__PROBLEM TO SOLVE__
In the material below, find the line that contains "destruct (_ =? _); [destruct" and the line that contains "destruct (_ =? _); [apply", then write out exactly those two lines and everything between them.

__RECORD EXCERPTS__

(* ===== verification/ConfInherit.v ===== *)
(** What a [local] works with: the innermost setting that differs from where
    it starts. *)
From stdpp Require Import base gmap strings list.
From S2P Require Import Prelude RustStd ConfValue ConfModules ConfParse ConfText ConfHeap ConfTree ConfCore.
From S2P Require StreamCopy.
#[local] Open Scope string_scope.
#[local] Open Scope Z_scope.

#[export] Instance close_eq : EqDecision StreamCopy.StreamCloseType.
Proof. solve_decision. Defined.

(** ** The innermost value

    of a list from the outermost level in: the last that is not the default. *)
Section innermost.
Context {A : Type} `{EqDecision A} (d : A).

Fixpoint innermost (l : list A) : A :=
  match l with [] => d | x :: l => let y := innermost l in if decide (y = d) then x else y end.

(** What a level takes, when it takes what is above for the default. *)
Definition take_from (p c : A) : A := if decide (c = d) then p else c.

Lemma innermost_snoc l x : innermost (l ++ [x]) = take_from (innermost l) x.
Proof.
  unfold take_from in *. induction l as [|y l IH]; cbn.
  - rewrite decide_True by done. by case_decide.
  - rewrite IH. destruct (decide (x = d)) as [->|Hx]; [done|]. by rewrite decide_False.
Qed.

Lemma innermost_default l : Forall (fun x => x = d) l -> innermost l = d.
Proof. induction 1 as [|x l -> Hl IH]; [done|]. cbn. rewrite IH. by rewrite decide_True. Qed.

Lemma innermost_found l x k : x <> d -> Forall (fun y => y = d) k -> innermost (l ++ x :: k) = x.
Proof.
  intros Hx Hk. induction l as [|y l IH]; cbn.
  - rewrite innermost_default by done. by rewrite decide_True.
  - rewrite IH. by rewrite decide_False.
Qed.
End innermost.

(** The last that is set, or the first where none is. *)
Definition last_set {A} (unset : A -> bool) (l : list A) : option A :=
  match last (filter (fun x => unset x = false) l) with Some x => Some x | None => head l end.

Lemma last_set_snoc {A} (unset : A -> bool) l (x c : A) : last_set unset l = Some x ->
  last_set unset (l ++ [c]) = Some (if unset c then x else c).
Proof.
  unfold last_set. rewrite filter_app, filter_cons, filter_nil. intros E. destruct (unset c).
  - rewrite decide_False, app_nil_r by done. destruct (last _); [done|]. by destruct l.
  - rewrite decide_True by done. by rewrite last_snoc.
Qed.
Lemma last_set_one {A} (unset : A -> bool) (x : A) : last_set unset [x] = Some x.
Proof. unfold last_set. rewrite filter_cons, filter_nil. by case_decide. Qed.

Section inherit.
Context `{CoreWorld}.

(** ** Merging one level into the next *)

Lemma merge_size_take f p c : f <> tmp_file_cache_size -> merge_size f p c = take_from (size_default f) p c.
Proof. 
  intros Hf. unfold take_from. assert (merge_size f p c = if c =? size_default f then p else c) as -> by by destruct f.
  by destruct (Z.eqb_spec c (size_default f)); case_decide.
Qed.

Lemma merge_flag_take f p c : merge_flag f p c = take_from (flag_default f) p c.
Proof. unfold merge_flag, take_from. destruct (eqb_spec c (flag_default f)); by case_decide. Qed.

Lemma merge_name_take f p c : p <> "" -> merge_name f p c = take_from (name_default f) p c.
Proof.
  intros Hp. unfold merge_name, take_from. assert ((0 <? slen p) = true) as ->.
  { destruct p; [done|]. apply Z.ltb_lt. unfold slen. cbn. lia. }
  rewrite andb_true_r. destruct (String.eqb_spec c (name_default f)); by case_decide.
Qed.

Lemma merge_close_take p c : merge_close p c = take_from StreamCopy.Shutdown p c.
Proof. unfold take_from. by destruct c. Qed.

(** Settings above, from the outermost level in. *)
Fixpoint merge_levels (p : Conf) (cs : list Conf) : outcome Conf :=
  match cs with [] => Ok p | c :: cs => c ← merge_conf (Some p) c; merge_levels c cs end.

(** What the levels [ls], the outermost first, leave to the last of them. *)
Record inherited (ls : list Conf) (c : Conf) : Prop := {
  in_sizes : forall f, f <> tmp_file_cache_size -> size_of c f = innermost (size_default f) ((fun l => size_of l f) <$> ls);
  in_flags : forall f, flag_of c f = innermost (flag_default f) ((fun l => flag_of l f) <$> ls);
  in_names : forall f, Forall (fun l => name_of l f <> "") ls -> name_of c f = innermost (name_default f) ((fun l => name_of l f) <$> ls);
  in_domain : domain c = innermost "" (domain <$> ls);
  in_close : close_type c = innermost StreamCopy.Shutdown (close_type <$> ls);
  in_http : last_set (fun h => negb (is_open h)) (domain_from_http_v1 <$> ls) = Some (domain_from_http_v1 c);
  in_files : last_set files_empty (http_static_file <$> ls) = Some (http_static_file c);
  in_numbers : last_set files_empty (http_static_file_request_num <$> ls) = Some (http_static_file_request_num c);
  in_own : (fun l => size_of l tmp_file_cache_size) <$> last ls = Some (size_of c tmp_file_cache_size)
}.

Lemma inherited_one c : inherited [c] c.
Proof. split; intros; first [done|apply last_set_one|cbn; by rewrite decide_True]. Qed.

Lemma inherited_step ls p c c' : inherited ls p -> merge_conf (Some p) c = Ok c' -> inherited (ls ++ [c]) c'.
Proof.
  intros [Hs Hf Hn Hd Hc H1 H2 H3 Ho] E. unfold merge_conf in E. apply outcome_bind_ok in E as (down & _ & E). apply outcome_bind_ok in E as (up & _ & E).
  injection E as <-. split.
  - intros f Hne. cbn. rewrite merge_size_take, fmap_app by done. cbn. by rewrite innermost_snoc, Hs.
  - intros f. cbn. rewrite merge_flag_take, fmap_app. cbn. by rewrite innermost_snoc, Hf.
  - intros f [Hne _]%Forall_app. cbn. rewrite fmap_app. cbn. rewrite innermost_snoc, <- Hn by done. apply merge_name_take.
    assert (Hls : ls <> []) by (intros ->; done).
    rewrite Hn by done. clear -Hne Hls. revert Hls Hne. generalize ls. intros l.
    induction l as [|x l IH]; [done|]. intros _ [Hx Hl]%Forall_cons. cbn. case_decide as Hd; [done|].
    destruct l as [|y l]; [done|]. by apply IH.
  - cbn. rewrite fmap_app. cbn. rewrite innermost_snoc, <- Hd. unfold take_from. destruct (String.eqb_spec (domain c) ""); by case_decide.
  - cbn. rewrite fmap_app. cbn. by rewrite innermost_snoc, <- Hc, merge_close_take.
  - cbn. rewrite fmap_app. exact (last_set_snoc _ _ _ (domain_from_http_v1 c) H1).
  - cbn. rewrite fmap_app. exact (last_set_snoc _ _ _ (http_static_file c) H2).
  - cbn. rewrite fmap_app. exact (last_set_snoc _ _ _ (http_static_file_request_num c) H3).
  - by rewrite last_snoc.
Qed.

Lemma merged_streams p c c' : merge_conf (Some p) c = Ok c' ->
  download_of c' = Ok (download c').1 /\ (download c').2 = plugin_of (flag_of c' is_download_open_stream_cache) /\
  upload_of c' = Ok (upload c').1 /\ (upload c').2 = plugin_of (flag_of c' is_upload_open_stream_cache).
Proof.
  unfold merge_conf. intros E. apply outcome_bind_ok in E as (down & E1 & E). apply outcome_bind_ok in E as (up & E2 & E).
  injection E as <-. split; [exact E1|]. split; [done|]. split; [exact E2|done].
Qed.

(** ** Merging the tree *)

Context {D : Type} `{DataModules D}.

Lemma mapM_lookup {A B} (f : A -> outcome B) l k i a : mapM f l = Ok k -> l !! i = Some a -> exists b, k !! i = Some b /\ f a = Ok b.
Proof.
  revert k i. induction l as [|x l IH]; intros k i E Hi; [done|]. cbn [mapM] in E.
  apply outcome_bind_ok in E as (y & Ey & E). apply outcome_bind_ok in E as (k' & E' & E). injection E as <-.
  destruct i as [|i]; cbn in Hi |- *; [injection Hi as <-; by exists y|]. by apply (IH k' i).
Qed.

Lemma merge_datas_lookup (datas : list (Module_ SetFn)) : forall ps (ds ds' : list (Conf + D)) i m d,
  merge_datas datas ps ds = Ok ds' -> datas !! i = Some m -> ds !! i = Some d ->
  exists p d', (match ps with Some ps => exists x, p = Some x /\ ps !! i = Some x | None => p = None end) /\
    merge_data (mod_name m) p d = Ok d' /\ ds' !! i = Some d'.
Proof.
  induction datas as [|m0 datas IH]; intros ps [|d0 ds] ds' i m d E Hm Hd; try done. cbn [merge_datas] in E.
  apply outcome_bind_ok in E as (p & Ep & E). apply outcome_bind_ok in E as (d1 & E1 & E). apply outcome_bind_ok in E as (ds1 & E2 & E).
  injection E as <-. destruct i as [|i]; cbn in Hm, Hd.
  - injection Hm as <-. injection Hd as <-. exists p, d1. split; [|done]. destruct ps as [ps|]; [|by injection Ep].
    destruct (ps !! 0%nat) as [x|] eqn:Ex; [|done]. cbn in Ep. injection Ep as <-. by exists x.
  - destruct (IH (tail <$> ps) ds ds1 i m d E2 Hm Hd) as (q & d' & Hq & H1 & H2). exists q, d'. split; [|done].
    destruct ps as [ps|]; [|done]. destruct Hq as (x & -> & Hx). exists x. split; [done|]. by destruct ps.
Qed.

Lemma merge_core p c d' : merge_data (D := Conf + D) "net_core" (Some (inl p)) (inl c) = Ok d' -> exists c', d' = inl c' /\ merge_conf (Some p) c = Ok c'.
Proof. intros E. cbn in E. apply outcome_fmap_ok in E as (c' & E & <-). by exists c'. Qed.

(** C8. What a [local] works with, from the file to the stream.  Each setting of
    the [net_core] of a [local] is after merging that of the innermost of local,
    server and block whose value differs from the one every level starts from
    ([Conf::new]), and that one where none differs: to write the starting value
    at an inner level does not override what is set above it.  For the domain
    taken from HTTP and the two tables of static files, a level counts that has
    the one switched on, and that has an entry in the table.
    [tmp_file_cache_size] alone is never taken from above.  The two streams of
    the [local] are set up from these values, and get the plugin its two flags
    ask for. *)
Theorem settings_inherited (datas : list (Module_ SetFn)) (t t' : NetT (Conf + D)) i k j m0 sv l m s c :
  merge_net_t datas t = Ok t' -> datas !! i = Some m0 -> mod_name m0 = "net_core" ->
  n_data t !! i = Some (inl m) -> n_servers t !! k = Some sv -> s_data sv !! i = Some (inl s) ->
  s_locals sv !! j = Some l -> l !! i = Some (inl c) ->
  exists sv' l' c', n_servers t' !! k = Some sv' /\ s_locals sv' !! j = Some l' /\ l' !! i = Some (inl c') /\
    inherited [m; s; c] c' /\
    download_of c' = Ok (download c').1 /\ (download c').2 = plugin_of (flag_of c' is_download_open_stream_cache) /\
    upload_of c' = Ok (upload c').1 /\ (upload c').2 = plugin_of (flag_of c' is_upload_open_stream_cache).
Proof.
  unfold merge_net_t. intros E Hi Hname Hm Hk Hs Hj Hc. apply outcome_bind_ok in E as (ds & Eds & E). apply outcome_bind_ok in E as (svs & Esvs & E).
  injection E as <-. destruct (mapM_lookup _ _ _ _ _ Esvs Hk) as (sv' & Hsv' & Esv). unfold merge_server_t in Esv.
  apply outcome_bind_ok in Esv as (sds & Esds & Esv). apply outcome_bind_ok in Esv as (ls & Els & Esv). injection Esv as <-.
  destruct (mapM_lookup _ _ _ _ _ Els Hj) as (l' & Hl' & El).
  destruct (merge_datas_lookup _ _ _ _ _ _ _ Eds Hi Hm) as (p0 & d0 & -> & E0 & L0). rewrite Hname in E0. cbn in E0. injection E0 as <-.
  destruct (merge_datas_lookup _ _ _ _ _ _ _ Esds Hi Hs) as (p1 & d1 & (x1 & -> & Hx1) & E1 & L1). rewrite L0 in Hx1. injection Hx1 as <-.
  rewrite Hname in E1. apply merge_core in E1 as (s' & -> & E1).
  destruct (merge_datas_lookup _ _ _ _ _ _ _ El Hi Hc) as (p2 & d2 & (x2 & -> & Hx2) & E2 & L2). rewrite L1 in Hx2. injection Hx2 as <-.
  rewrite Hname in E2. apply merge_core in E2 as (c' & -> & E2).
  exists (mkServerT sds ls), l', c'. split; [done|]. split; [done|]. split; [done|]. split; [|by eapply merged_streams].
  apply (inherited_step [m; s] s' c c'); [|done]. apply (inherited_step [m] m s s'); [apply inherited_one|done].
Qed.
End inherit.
...
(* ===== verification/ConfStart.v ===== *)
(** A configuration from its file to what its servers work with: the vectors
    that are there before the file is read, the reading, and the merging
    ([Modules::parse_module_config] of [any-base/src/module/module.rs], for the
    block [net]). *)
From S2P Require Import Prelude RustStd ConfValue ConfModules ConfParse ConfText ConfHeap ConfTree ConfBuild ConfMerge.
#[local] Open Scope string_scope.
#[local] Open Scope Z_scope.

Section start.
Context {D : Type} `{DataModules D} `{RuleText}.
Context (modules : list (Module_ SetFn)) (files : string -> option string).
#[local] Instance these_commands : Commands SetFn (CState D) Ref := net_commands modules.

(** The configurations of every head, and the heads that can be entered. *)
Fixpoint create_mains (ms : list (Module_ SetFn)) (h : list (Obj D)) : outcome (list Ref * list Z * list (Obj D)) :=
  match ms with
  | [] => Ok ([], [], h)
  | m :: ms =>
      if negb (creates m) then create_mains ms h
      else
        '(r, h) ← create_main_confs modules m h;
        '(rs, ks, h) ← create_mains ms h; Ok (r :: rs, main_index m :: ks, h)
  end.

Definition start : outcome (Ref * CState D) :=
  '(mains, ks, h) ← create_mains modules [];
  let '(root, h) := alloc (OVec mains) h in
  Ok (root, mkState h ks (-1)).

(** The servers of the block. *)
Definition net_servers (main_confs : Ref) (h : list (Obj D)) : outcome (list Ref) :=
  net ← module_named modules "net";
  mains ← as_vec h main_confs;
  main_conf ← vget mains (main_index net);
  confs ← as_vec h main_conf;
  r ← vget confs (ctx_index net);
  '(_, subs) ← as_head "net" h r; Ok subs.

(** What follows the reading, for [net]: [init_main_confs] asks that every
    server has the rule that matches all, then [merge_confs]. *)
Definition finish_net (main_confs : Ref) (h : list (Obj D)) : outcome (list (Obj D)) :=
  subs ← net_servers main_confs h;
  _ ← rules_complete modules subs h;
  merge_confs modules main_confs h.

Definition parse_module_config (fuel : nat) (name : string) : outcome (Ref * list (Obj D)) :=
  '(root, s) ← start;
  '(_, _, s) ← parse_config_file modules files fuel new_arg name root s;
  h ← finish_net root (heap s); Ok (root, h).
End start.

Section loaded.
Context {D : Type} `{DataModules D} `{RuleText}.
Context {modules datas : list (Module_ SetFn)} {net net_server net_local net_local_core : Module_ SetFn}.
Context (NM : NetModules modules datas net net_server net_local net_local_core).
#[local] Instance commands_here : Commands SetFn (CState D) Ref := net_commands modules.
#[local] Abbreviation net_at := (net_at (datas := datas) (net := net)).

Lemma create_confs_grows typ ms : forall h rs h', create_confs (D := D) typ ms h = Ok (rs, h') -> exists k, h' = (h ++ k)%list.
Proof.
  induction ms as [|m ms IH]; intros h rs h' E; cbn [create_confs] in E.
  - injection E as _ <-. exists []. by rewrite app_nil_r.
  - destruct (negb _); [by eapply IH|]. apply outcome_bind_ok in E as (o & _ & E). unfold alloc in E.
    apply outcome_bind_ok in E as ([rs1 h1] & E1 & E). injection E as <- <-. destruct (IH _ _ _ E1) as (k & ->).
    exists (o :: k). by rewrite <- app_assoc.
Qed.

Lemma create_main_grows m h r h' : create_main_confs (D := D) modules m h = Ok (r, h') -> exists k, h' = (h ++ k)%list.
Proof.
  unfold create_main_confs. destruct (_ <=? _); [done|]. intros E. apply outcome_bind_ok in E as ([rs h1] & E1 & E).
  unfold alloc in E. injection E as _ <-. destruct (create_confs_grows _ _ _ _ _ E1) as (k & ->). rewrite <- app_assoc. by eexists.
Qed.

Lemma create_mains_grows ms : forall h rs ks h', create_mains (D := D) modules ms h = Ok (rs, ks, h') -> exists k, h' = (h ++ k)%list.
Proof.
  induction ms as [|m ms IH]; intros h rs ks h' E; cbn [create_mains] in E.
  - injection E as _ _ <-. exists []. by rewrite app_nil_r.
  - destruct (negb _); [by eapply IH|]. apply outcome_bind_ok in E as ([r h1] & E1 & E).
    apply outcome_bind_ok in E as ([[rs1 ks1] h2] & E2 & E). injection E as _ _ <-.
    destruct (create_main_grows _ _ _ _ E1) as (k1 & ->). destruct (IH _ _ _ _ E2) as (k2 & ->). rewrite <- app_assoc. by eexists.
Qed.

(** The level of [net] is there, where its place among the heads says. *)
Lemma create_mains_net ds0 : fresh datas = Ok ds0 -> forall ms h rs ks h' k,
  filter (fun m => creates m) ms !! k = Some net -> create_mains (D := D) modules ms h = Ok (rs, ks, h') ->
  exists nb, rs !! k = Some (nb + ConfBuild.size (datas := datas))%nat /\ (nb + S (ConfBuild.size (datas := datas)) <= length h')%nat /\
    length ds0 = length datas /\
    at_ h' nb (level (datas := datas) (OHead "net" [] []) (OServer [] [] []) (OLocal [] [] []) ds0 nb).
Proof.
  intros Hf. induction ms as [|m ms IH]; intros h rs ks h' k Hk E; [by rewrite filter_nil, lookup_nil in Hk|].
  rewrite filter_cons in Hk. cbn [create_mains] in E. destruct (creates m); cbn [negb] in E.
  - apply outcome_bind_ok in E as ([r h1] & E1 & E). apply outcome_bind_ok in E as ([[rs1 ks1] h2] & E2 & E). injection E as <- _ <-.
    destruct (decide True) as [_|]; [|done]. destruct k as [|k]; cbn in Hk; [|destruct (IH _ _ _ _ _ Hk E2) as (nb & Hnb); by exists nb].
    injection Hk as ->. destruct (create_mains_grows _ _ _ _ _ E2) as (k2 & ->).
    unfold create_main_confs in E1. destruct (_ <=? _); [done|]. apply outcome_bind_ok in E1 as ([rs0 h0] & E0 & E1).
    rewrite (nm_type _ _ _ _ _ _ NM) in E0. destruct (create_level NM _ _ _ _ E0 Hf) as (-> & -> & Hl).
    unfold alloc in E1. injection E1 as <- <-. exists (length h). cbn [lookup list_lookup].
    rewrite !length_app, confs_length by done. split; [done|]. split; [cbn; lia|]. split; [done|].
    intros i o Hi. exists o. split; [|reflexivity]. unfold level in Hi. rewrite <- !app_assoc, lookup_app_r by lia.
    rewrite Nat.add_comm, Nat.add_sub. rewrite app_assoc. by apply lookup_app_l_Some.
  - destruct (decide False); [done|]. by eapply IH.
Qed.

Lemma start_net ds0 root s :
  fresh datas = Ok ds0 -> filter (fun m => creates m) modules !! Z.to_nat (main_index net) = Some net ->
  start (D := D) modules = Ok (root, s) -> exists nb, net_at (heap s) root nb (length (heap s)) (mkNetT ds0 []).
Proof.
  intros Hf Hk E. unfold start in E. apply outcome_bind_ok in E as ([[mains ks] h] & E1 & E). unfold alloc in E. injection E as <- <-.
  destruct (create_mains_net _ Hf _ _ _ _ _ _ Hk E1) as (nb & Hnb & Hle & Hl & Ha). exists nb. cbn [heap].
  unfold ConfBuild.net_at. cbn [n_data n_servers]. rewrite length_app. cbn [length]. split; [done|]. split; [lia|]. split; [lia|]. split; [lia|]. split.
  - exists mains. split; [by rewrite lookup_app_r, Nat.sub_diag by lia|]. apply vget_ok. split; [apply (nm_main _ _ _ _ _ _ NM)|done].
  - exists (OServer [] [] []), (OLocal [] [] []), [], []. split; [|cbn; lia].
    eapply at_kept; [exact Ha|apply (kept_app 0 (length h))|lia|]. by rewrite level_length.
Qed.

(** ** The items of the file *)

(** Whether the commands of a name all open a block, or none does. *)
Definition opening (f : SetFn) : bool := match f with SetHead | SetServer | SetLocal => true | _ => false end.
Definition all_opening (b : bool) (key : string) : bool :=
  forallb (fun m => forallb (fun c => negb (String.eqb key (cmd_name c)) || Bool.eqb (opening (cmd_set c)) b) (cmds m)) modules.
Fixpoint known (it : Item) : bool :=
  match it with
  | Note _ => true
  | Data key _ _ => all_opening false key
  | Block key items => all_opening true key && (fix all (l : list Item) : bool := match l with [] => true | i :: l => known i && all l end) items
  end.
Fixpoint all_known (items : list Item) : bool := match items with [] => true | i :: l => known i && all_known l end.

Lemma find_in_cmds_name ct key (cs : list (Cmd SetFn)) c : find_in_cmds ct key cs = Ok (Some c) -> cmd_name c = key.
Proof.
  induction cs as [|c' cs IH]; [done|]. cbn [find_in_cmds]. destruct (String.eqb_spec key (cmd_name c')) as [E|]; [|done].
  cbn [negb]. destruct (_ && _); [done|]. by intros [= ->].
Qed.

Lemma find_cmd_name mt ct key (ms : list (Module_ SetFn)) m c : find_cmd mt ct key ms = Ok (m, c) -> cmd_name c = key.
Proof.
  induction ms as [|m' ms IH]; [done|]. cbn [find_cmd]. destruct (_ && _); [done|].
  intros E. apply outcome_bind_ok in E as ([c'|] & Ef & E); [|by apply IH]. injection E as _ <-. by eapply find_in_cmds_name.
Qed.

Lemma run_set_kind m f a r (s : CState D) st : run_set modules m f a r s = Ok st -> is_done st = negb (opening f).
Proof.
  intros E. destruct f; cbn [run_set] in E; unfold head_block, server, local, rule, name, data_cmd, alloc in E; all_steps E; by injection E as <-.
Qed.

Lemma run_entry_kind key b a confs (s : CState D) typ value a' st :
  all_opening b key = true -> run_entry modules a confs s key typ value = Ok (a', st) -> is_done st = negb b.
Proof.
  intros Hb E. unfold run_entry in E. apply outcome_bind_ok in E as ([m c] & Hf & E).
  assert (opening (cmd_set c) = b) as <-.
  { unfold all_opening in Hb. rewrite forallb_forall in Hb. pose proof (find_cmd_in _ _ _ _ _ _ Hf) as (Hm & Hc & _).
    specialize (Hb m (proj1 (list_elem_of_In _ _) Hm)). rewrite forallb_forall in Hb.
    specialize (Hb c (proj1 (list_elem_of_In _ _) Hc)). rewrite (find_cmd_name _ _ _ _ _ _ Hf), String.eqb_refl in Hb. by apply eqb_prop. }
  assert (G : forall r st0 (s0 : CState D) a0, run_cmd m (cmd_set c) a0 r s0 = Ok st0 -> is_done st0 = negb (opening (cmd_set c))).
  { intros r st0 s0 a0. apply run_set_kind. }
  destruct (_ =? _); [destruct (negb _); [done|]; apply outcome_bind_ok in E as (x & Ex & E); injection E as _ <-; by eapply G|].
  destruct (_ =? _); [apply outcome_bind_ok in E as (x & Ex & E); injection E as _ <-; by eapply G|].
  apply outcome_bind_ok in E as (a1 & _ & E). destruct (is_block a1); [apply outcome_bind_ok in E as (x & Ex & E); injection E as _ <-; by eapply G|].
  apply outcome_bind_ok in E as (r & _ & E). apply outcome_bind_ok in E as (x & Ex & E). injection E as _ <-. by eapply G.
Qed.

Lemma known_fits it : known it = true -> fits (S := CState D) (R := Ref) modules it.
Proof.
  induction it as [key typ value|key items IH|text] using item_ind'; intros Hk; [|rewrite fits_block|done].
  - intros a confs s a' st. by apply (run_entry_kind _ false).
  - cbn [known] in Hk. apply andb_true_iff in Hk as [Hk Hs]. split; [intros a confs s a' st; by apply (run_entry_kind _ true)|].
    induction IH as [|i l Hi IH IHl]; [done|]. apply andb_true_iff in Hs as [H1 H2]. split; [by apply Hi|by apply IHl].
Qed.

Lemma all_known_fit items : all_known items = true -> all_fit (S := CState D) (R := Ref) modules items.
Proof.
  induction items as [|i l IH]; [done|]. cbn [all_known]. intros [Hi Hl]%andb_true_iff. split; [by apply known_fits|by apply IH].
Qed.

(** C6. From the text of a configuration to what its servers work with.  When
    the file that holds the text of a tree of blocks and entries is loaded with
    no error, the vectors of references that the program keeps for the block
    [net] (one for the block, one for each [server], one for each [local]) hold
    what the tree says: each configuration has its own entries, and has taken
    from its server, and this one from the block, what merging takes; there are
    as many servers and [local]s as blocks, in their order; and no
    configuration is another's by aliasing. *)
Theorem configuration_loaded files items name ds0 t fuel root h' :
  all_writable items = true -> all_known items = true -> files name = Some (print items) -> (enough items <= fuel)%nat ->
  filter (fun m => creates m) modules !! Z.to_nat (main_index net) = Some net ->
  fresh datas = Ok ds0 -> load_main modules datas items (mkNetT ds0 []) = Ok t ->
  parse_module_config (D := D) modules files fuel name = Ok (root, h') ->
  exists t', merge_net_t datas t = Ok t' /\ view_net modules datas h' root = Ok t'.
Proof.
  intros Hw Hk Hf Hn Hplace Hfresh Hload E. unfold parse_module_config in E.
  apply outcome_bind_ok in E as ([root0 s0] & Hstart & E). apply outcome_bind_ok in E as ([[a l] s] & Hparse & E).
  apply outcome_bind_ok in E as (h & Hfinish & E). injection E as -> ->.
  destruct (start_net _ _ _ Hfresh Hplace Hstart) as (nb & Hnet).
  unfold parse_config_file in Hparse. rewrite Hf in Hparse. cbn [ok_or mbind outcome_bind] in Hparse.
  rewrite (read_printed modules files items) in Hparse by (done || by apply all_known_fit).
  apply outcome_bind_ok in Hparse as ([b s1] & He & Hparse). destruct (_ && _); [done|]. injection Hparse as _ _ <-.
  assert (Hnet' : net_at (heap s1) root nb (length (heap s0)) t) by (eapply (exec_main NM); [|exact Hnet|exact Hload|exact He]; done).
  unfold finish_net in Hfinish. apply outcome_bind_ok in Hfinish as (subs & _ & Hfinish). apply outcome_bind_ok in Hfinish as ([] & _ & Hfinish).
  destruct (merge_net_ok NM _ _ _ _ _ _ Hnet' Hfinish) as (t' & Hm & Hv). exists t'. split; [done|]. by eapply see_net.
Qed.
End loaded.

__RESPONSE TO THE TASK__
  destruct (_ =? _); [destruct (negb _); [done|]; apply outcome_bind_ok in E as (x & Ex & E); injection E as _ <-; by eapply G|].
  destruct (_ =? _); [apply outcome_bind_ok in E as (x & Ex & E); injection E as _ <-; by eapply G|].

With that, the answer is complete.